A lone case of rubella doesn’t typically sound the alarms the way a case of measles does. But when it happens at an auto show with hundreds of thousands of attendees it does. Especially when there are two simultaneous outbreaks of measles occurring on either coast.
Rubella is like measles’ little cousin: it causes the same kind of red rash, but isn’t as harmful, debilitating, or contagious (it’s even called “German measles” or sometimes “three-day measles”). You might wonder, then, why you should be concerned at all with one person who attended the North American International Auto Show in Detroit and later turned out to have rubella. So let us tell you.

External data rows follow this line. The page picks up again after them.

(** * Calibration and measurement pipeline of the aquatic sensor modules

    A shallow embedding of the firmware of three probe modules:
    - [Ammonia]        : the ammonia ion-selective-electrode module,
    - [NitriteNitrate] : the nitrite/nitrate module,
    - [TocBod]         : the organic-load module with its sample-preparation
                         state machine.

    Conventions of the embedding.
    - A C [float] is a real number: rounding, NaN and infinities are not part
      of the model.  [pow(10, x)] is [Rpower 10 x], [log10] is [ln x / ln 10],
      [sqrt] is the real square root.
    - [int] and [unsigned long] are [Z]; [unsigned long] arithmetic wraps
      modulo [2^32] where the code relies on it ([millis()] differences).
    - Hardware is an explicit input: [analogRead] is a function giving the
      successive samples, [millis()] is a time argument.
    - Globals are fields of one state record that every operation threads. *)

From Stdlib Require Import Reals Lra Lia ZArith List String Bool Psatz.
From stdpp Require Import base list.
Import ListNotations.

(** ** Comparisons of float values *)

Definition Rgeb (x y : R) : bool := if Rge_dec x y then true else false.
Definition Rleb (x y : R) : bool := if Rle_dec x y then true else false.
Definition Rgtb (x y : R) : bool := if Rgt_dec x y then true else false.
Definition Rltb (x y : R) : bool := if Rlt_dec x y then true else false.
Definition Rneqb (x y : R) : bool := if Req_dec_T x y then false else true.

Declare Scope float_scope.
Delimit Scope float_scope with float.
Notation "x >=? y" := (Rgeb x y) (at level 70) : float_scope.
Notation "x <=? y" := (Rleb x y) (at level 70) : float_scope.
Notation "x >? y" := (Rgtb x y) (at level 70) : float_scope.
Notation "x <? y" := (Rltb x y) (at level 70) : float_scope.

(** [log10] and [pow(10, .)] of <math.h>, on reals. *)
Definition log10 (x : R) : R := (ln x / ln 10)%R.
Definition pow10 (x : R) : R := Rpower 10 x.

(** [for (int i = 0; i < n; i++) body] with an accumulator. *)
Definition for_loop {A : Type} (n : nat) (body : A -> nat -> A) (init : A) : A :=
  fold_left body (seq 0 n) init.

(** [a[i]] on a float array. *)
Definition at_index (a : list R) (i : nat) : R := nth i a 0%R.

(** ** The ammonia module *)

Module Ammonia.
Local Open Scope R_scope.
Local Open Scope float_scope.

Definition CALIBRATION_POINTS : nat := 3.
Definition MAX_READINGS_BUFFER : nat := 10.

Definition AMMONIA_MIN_RANGE : R := 0.01.
Definition AMMONIA_MAX_RANGE : R := 100.0.
Definition THEORETICAL_SLOPE : R := 59.16.
Definition MIN_ACCEPTABLE_SLOPE : R := 50.0.
Definition MAX_ACCEPTABLE_SLOPE : R := 65.0.

Definition CALIB_STANDARD_1 : R := 1.0.
Definition CALIB_STANDARD_2 : R := 10.0.
Definition CALIB_STANDARD_3 : R := 100.0.

Definition PKA_25C : R := 9.25.
Definition TEMP_COEFF : R := 0.0324.
Definition REFERENCE_TEMP : R := 25.0.

Definition TOXIC_WARNING_THRESHOLD : R := 0.1.
Definition TOXIC_CRITICAL_THRESHOLD : R := 0.5.
Definition TOXIC_ACUTE_THRESHOLD : R := 2.0.

Definition CALIB_VALID_ADDR : Z := 0.
Definition CALIB_SLOPE_ADDR : Z := 4.
Definition CALIB_INTERCEPT_ADDR : Z := 8.
Definition CALIB_DATE_ADDR : Z := 12.
Definition CALIB_POINTS_ADDR : Z := 16.

(** [struct AmmoniaData]; its [slope] field is [readingSlope] here, the
    name [slope] being taken by [CalibrationData]. *)
Record AmmoniaData := mkAmmoniaData {
  totalAmmonia : R;
  freeAmmonia : R;
  ammonium : R;
  pH : R;
  temperature : R;
  rawVoltage : R;
  readingSlope : R;
  timestamp : Z;
  toxicityLevel : string;
  dataValid : bool
}.

(** [struct CalibrationData]. *)
Record CalibrationData := mkCalibrationData {
  isValid : bool;
  slope : R;
  intercept : R;
  standards : list R;
  voltages : list R;
  calibrationDate : Z;
  correlationCoeff : R
}.

(** The anonymous RTC struct [rtcData]. *)
Record RtcData := mkRtcData {
  bootCount : Z;
  lastTotalAmmonia : R;
  lastFreeAmmonia : R;
  lastpH : R;
  lastTemp : R;
  toxicAlert : bool
}.

(** The EEPROM as the code reads it: [EEPROM.get(addr, x)] returns what the
    last [EEPROM.put(addr, y)] with [y] of the type of [x] stored.  The four
    cells of this module lie at 0, 4, 8 and 12 and are each at most four bytes
    wide, so no [put] clobbers another cell. *)
Record EEPROM := mkEEPROM {
  ee_bool : Z -> bool;
  ee_float : Z -> R;
  ee_ulong : Z -> Z
}.

Definition put_bool (a : Z) (v : bool) (e : EEPROM) : EEPROM :=
  mkEEPROM (fun x => if Z.eqb x a then v else ee_bool e x) (ee_float e) (ee_ulong e).
Definition put_float (a : Z) (v : R) (e : EEPROM) : EEPROM :=
  mkEEPROM (ee_bool e) (fun x => if Z.eqb x a then v else ee_float e x) (ee_ulong e).
Definition put_ulong (a : Z) (v : Z) (e : EEPROM) : EEPROM :=
  mkEEPROM (ee_bool e) (ee_float e) (fun x => if Z.eqb x a then v else ee_ulong e x).

(** What the module hands to MQTT. *)
Inductive Message :=
| SensorDataMsg (r : AmmoniaData) (boot : Z)
| ToxicAlertMsg (free : R) (level : string) (at_ms : Z).

(** The globals of the sketch. *)
Record Globals := mkGlobals {
  currentReading : AmmoniaData;
  calibration : CalibrationData;
  ammoniaBuffer : list R;
  bufferIndex : nat;
  rtcData : RtcData;
  eeprom : EEPROM;
  mqttLog : list Message
}.

Definition set_calibration (c : CalibrationData) (g : Globals) : Globals :=
  mkGlobals (currentReading g) c (ammoniaBuffer g) (bufferIndex g)
            (rtcData g) (eeprom g) (mqttLog g).
Definition set_eeprom (e : EEPROM) (g : Globals) : Globals :=
  mkGlobals (currentReading g) (calibration g) (ammoniaBuffer g) (bufferIndex g)
            (rtcData g) e (mqttLog g).

(** What one call of a routine observes of the hardware. *)
Record Inputs := mkInputs {
  tempSensorC : R;            (* tempSensor.getTempCByIndex(0) *)
  phResponse : R;             (* response.toFloat() of the pH probe *)
  analogRead : nat -> Z;      (* i-th analogRead(AMMONIA_ADC_PIN) *)
  millis : Z;                 (* millis() when the reading is stamped *)
  millisAtAlert : Z;          (* millis() inside publishToxicAlert *)
  mqttConnected : bool        (* mqttClient.connected() *)
}.

Definition readTemperature (inp : Inputs) : R :=
  let temp := tempSensorC inp in
  if (temp >? -50.0) && (temp <? 125.0) then temp else REFERENCE_TEMP.

Definition readPH (inp : Inputs) : R :=
  let pH := phResponse inp in
  if (pH >=? 0.0) && (pH <=? 14.0) then pH else 7.0.

Definition readISEVoltage (analogRead : nat -> Z) : R :=
  let '(voltageSum, validReadings) :=
    for_loop 10
      (fun (acc : R * Z) i =>
         let rawReading := analogRead i in
         let voltage := (IZR rawReading * 3.3) / 4095.0 in
         if (voltage >=? 0.0) && (voltage <=? 3.3)
         then (fst acc + voltage, (snd acc + 1)%Z)
         else acc)
      (0, 0%Z) in
  if (validReadings >? 0)%Z then voltageSum / IZR validReadings else 0.0.

Definition calculateAmmoniaConcentration (calibration : CalibrationData)
    (voltage temperature : R) : R :=
  if negb (isValid calibration) then 0.0
  else
    let tempCompensatedSlope :=
      slope calibration * (temperature + 273.15) / (REFERENCE_TEMP + 273.15) in
    let logConcentration := (voltage - intercept calibration) / tempCompensatedSlope in
    let concentration := pow10 logConcentration in
    concentration.

Definition calculateFreeAmmoniaFraction (pH temperature : R) : R :=
  let pKa := PKA_25C + (TEMP_COEFF * (temperature - REFERENCE_TEMP)) in
  let powerTerm := pKa - pH in
  let fraction := 1.0 / (1.0 + pow10 powerTerm) in
  fraction.

Definition assessToxicity (freeAmmonia : R) : string :=
  if freeAmmonia >=? TOXIC_ACUTE_THRESHOLD then "ACUTE"%string
  else if freeAmmonia >=? TOXIC_CRITICAL_THRESHOLD then "CRITICAL"%string
  else if freeAmmonia >=? TOXIC_WARNING_THRESHOLD then "WARNING"%string
  else "SAFE"%string.

Definition calibrationStandards : list R :=
  [CALIB_STANDARD_1; CALIB_STANDARD_2; CALIB_STANDARD_3].

(** The four running sums of the regression loop. *)
Record Sums := mkSums { sumX : R; sumY : R; sumXY : R; sumX2 : R }.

You can carry rubella without knowing it
Unlike measles, which can kill children infected with it, rubella is rarely dangerous. Most often they get a rash alongside less common symptoms like a low-grade fever, cough, headache, pink eye, and a runny nose. It’s so generic—even the rash is similar to multiple other illnesses—that the Centers for Disease Control recommends against diagnosing it unless a physician has tested for the virus.
Weirdest of all, anywhere from a quarter to a half of all cases don’t cause any symptoms at all. The rubella virus inhabits the respiratory pathway, and in many people, it just never causes any issues. These individuals are still infectious—they just have no idea they’re spreading the virus. It doesn’t help that you’re contagious for up to a week before and after the rash appears (if it appears at all), so it’s easy to say attend a large event where you might infect a lot of other people without even realizing you’re a risk.
It’s extremely dangerous for pregnant people
Asymptomatic cases are especially problematic for anyone who’s pregnant. Rubella virus can be passed from mother to fetus and cause congenital rubella syndrome, a condition which results in birth defects like heart problems, intellectual disabilities, hearing and eyesight loss, and liver or spleen damage. The mother is much more likely to have a miscarriage if she’s infected early in her pregnancy, or to have a stillbirth. It’s for this reason that women who are planning to get pregnant and haven’t had the MMR (measles, mumps, rubella) vaccine yet get the shot—and why they then wait at least 30 days before trying to get pregnant. Even the rubella virus in the vaccine can cause harm to a developing fetus. That also means that if there’s some kind of outbreak of rubella, a pregnant person can’t get vaccinated to protect herself—she’s just at the mercy of herd immunity, the phenomenon where high rates of vaccinated individuals protect those in the population who can’t be vaccinated from disease.
The U.S. already eliminated rubella
There are very few annual cases of rubella in the states—fewer than 10—and since 2004 all of those have been imported. That is, rubella has no permanent home in the United States, it just enters when someone goes to another country with higher incidence and brings the disease home. Details on the recent case in Michigan haven’t been released, so it’s unclear where that case originated, but in all likelihood it’s someone who traveled internationally. And unless they happen to go to a pocket with very low vaccination rates, they’re unlikely to be able to transmit it much farther.
Vaccination rates are slipping for rubella like they are for measles
Since the vaccine got licensed in the U.S. back in 1969, rubella cases have declined by 99 percent. It’s not as contagious as measles, which means we don’t need as high a threshold to maintain herd immunity. (For measles, we need 95 percent vaccination rates or higher to protect the population from outbreaks, but only 83 to 90 percent to guard against rubella).
But because the rubella vaccine is generally packaged into the MMR shot, rates for rubella immunization are dropping alongside those for measles. It’s just that we pay less attention to rubella because it’s less dangerous.
Like measles, though, we only recently succeeded in eliminating a disease that used to be pervasive. Rubella used to be so common in children that the CDC considers being born before 1957 as sufficient evidence that you’ve been exposed to the virus and are therefore immune to subsequent infection. Now that we’ve come so far, widespread immunity should be easy to maintain—we just have to keep vaccinating our kids.